◆ WHAT YOU NEED TO DO
Repeat verbatim, and only, the lines of the data below, beginning at the line that contains "Some (st1, 1)." and stopping after the line that contains "Module LongestEdgeSelectorProps.".

━━━ RECORDS ━━━

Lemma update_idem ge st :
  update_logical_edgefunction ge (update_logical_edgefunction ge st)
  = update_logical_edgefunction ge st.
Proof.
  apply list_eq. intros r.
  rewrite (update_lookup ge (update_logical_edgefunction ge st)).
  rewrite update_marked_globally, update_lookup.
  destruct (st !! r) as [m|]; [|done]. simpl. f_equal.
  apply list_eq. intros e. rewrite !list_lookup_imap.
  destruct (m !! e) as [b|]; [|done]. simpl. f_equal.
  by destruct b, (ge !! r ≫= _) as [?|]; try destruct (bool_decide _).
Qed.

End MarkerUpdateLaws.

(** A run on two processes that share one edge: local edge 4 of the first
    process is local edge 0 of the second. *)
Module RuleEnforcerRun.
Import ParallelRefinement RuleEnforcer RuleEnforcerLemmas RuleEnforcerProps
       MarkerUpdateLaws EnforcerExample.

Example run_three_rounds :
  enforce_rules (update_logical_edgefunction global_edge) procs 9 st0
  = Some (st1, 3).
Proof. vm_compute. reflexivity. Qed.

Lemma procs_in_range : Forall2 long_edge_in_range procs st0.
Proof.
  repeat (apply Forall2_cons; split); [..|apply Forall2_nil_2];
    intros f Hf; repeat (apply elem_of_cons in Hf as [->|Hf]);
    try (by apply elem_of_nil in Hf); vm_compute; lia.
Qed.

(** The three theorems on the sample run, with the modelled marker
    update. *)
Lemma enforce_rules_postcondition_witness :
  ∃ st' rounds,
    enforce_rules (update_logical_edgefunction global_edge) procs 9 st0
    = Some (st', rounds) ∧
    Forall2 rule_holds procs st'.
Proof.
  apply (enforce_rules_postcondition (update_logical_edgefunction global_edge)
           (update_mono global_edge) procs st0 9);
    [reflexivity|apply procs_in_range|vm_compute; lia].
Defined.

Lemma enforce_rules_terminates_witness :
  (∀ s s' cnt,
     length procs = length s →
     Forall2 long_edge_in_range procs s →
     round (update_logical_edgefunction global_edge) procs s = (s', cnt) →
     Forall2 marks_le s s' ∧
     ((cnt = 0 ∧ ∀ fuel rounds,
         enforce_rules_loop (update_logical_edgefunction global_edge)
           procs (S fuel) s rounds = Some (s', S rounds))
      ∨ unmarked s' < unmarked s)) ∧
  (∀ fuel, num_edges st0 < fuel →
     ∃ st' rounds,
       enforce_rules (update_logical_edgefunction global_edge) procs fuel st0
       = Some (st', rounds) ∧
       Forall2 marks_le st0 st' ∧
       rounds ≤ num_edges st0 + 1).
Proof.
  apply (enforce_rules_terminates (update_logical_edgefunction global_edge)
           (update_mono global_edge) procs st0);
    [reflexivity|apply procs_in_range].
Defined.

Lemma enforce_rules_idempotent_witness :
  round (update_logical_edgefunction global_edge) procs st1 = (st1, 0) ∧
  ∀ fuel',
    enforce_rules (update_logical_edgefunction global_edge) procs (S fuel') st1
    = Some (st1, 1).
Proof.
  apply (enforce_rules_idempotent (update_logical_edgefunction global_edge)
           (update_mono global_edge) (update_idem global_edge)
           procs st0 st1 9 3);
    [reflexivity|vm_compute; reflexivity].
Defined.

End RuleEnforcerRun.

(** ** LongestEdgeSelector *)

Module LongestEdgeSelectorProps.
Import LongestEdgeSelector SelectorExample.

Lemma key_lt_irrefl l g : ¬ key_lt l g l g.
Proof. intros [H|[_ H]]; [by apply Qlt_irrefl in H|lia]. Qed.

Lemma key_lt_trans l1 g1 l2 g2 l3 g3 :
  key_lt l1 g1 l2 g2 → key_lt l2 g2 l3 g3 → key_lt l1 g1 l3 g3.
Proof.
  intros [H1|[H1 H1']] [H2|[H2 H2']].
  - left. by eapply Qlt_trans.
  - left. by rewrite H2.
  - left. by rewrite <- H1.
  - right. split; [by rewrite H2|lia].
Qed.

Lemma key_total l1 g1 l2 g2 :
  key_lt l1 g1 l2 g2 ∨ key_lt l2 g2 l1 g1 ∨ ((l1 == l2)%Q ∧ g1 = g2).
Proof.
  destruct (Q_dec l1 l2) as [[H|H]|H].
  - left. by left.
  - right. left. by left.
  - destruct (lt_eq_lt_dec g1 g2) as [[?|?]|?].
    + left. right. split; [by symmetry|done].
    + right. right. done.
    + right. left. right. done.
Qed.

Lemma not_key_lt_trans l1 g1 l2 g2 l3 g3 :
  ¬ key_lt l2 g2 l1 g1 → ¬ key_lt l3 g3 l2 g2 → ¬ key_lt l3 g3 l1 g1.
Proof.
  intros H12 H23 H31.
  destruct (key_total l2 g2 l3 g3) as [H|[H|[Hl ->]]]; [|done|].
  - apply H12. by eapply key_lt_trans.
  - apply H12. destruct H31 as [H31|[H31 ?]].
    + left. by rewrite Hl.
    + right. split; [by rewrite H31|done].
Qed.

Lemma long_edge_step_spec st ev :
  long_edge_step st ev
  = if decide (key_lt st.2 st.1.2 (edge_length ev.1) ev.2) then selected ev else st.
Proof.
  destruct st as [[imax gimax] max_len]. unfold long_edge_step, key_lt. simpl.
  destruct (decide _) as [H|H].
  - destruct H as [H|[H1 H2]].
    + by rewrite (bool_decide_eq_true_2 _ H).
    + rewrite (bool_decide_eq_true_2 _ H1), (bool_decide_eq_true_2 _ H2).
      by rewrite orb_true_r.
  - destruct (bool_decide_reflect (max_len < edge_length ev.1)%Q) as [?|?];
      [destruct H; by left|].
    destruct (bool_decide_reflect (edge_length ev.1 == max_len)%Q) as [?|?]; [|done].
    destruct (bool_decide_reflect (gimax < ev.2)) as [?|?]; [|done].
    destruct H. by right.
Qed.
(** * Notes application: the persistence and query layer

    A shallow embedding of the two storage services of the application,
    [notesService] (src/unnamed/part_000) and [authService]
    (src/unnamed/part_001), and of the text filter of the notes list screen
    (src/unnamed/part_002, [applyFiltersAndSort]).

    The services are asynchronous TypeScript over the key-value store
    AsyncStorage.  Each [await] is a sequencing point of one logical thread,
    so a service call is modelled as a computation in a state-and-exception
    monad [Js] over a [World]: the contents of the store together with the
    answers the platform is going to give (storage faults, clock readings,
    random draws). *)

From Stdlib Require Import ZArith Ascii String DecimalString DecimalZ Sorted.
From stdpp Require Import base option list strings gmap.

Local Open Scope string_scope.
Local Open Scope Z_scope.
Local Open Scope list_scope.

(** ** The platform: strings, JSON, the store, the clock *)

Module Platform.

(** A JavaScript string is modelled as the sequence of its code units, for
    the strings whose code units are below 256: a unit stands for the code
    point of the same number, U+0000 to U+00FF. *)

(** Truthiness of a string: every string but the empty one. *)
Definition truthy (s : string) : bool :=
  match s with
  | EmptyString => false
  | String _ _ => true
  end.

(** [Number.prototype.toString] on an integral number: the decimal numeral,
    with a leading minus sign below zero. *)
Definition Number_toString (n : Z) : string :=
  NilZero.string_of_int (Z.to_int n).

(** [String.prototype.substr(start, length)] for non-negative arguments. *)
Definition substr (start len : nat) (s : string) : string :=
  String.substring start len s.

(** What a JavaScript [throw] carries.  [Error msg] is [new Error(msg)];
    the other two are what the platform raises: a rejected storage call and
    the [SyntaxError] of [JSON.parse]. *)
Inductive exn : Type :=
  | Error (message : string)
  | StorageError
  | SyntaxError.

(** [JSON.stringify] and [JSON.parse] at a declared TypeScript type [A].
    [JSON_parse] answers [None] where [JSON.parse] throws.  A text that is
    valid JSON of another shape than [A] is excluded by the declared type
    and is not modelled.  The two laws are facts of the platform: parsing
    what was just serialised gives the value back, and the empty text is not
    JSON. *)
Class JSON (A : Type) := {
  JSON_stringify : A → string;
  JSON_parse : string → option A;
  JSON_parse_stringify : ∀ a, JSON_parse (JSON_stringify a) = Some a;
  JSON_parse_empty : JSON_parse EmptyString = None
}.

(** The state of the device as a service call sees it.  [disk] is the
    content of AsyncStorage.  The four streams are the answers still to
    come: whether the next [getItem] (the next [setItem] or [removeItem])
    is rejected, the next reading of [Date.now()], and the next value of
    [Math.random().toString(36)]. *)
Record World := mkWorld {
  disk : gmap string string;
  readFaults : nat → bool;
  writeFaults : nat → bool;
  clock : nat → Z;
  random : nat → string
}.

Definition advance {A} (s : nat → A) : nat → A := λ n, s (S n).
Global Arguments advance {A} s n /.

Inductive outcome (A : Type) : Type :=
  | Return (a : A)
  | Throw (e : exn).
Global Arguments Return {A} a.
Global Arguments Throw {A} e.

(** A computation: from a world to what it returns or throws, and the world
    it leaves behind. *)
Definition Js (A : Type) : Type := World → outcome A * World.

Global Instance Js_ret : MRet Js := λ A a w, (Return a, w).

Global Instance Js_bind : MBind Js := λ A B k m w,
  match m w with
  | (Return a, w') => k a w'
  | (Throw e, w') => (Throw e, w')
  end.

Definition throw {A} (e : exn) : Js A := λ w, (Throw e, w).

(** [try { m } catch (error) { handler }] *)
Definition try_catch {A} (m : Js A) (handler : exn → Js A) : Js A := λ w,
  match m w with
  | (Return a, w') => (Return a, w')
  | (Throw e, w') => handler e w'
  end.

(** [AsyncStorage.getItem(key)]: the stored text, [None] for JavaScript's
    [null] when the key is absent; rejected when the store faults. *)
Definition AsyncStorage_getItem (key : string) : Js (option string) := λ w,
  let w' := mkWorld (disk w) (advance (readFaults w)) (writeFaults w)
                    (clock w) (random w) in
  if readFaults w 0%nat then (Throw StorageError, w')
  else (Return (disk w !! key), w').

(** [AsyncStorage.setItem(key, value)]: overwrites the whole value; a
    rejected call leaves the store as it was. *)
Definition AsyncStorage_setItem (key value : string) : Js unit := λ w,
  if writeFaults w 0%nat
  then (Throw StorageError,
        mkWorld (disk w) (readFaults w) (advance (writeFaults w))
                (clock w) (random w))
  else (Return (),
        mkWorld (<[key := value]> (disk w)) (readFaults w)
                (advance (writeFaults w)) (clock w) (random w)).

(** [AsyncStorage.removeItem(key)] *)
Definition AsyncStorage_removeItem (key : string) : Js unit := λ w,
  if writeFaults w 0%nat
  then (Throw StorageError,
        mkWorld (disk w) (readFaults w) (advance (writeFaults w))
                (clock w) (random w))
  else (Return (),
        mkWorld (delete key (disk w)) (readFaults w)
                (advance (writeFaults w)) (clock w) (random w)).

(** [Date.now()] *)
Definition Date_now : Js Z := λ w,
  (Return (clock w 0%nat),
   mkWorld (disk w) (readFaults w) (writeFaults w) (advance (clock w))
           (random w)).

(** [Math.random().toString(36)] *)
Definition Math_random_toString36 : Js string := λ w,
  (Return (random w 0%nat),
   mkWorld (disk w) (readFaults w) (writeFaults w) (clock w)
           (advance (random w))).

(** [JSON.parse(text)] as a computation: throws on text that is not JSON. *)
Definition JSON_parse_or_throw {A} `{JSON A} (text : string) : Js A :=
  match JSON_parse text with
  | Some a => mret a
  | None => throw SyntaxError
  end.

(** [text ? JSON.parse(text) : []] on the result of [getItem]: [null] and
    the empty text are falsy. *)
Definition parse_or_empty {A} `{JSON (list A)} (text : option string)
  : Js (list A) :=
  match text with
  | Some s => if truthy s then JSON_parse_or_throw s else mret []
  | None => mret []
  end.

━━━

◆ ANSWER SPACE
    = Some (st1, 1).
Proof.
  apply (enforce_rules_idempotent (update_logical_edgefunction global_edge)
           (update_mono global_edge) (update_idem global_edge)
           procs st0 st1 9 3);
    [reflexivity|vm_compute; reflexivity].
Defined.

End RuleEnforcerRun.

(** ** LongestEdgeSelector *)

Module LongestEdgeSelectorProps.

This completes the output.